La oscuridad de la noche incita y la humedad de la lluvia prende. Es sábado y no pienso irme a dormir, menos porque estoy acompañado de esa mujer que tiene unos ojos que incitan más que la misma noche y una sonrisa que me prende más que las gotas enviadas por Tláloc y que caen sobre mi cabeza. Más que mi casa o la suya, nos espera una cama que no está en ningún hogar con familia dentro.
Así, tal y como lo habíamos pactado días antes, nos disponemos a tomar rumbo a ese lugar donde nos dejamos de sentir simples mortales. Es ese momento mágico y seductor en el que ella me hace sentir cómo el deseo carnal y el instinto salvaje más bajo pueden ser acompañados de ese sentimiento al que tanto le temía, pero que con ella he descubierto por completo. Con ella todo es distinto, su figura y el aura que la rodea me hipnotizan hasta caer rendido a sus antojos y placeres más escondidos.
Cruzamos la puerta del «recinto del placer» y, hasta atravesar la de la habitación, no lanzamos ni un monosílabo. Me encanta ese silencio. Ponemos un pie en ese espacio de cuatro por cuatro y la miro, lo hago con todo el deseo que me despierta y sé que ella me ve igual. Es como si viera reflejada en sus ojos la mirada lasciva que le regalo. También sé que en el fondo piensa lo mismo que mi cerebro perverso. Solo atinamos a decirnos dos frases cortas para empezar a convertirnos en inmortales.

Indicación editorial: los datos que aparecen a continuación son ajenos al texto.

(** What [allocate_events_index] leaves: the same slots, the one it gives free. *)
Lemma allocate_spec e i e' : epoll_wf e -> allocate_events_index e = (i, e') ->
  0 <= i < Z.of_nat (length (ep_events e')) /\ slot e i = None /\
  length (wait_events e') = S (length (ep_events e')) /\ key_to_events_index e' = key_to_events_index e /\
  (forall j, 0 <= j -> slot e' j = slot e j) /\
  (forall j r, ep_events e' !! j = Some r -> re_description r = None -> wait_events e' !! S j = Some None) /\
  first_free_event e' <= i + 1 /\ 0 <= first_free_event e' <= Z.of_nat (length (ep_events e')) /\
  (forall j, 0 <= j < i -> is_Some (slot e j)).
Proof.
  intros Hwf. pose proof (ew_first _ Hwf) as [Hff Hused]. unfold allocate_events_index.
  destruct (find_free_event _ _) as [j|] eqn:Hf; intros [= <- <-].
  - apply find_free_event_spec in Hf as (k & r & -> & Hk & Hd & Hmin). rewrite lookup_drop in Hk.
    pose proof (lookup_lt_Some _ _ _ Hk) as Hlt. simpl. split; [lia|]. split.
    { destruct (slot e _) as [x|] eqn:Hs; [|done]. assert (is_Some (slot e (first_free_event e + Z.of_nat k))) as Hs' by eauto.
      apply slot_is_Some in Hs' as (r' & d & Hr' & Hd'); [|done|lia].
      replace (Z.to_nat (first_free_event e + Z.of_nat k)) with (Z.to_nat (first_free_event e) + k)%nat in Hr' by lia. congruence. }
    split; [apply Hwf|]. split; [done|]. split; [done|]. split; [apply Hwf|]. split; [lia|]. split; [lia|].
    intros j Hj. destruct (decide (j < first_free_event e)); [apply Hused; lia|].
    apply slot_is_Some; [done|lia|].
    destruct (lookup_lt_is_Some_2 (ep_events e) (Z.to_nat j)) as [r' Hr']; [lia|].
    assert (re_description r' <> None) as Hn.
    { apply (Hmin (Z.to_nat j - Z.to_nat (first_free_event e))%nat r'); [lia|]. rewrite lookup_drop.
      by replace (_ + _)%nat with (Z.to_nat j) by lia. }
    destruct (re_description r') as [d|] eqn:Hd'; [|done]. eauto.
  - pose proof (find_free_event_None _ _ Hf) as Hnone. simpl. rewrite !length_app. simpl.
    assert (slot e (Z.of_nat (length (ep_events e))) = None) as Hend.
    { unfold slot. rewrite Nat2Z.id, (lookup_ge_None_2 (ep_events e)); [done|lia]. }
    split; [lia|]. split; [done|]. split; [rewrite (ew_length _ Hwf); lia|]. split; [done|]. split; [|split; [|split; [lia|split; [lia|]]]].
    + intros j Hj. destruct (decide (j < Z.of_nat (length (ep_events e)))) as [Hjl|Hjl].
      * unfold slot. simpl. rewrite !lookup_app_l by (rewrite ?(ew_length _ Hwf); lia). done.
      * transitivity (@None (Z * epoll_event * option Z)).
        { unfold slot. simpl. destruct (decide (Z.to_nat j = length (ep_events e))) as [->|].
          - rewrite (lookup_app_r (ep_events e)) by lia. rewrite Nat.sub_diag. done.
          - rewrite (lookup_ge_None_2 (ep_events e ++ [no_registered])); [done|]. rewrite length_app. simpl. lia. }
        unfold slot. rewrite (lookup_ge_None_2 (ep_events e)); [done|lia].
    + intros j r Hr Hd. destruct (decide (j < length (ep_events e))%nat) as [Hjl|Hjl].
      * rewrite lookup_app_l in Hr by done. rewrite lookup_app_l by (rewrite (ew_length _ Hwf); lia). by eapply (ew_free _ Hwf).
      * apply lookup_lt_Some in Hr. rewrite length_app in Hr. simpl in Hr.
        rewrite lookup_app_r by (rewrite (ew_length _ Hwf); lia). rewrite (ew_length _ Hwf).
        by replace (S j - S (length (ep_events e)))%nat with 0%nat by lia.
    + intros j Hj. destruct (decide (j < first_free_event e)); [apply Hused; lia|]. apply slot_is_Some; [done|lia|].
      destruct (lookup_lt_is_Some_2 (ep_events e) (Z.to_nat j)) as [r' Hr']; [lia|].
      assert (re_description r' <> None) as Hn.
      { apply (Hnone (Z.to_nat j - Z.to_nat (first_free_event e))%nat r'). rewrite lookup_drop.
        by replace (_ + _)%nat with (Z.to_nat j) by lia. }
      destruct (re_description r') as [d|] eqn:Hd'; [|done]. eauto.
Qed.

(** ** The three operations *)

Lemma registration_some e key i : epoll_wf e -> key_to_events_index e !! key = Some i -> is_Some (registration e key).
Proof. intros Hwf Hk. unfold registration. rewrite Hk. by apply (ew_key _ Hwf) in Hk as [_ ?]. Qed.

La desvisto ―aunque ya lo había hecho con la mirada minutos antes― con la tranquilidad de un estratega, pero con la fuerza y determinación de un guerrero troyano. Ella hace lo mismo. Parece que al quitarnos las prendas bailamos un tango de Gardel, estamos tan acoplados para eso que me sorprende la perfección. Con la mirada le digo que se recueste, porque estoy a punto de ejercitar mi lengua para obtener ese excitante «jugo de Luna». Ése que me eriza el cabello y estremece toda mi alma.
Observo cómo tiembla, oigo cómo jadea y siento cómo sus manos se aferran a las mías suplicando en «silencio» que no me detenga, que su cuerpo experimenta sensaciones que ni los dioses han podido probar en su aburrida e insipiente vida eterna.
Es algo que siempre he disfrutado de la vida «común». Sé que es fugaz como esa estrella que observamos ella y yo por la ventana, fundidos en un abrazo con la piel como única ropa. Por eso aprovecho cada instante, sobre todo los que ella me regala con su presencia. Disfruto y atesoro cada mirada, cada sonrisa, cada beso, cada reclamo, cada orgasmo.
Por eso no le envidio nada a esos seres que ni se inmutan ante la muerte, pero que jamás disfrutarán del vértigo de poner su existencia en riesgo. Incluso, de vez en cuando me siento uno de ellos. Cada que ella me regala una noche como la de ese sábado me siento tan fuerte y poderoso como Tláloc, Poseidón o Ganesha.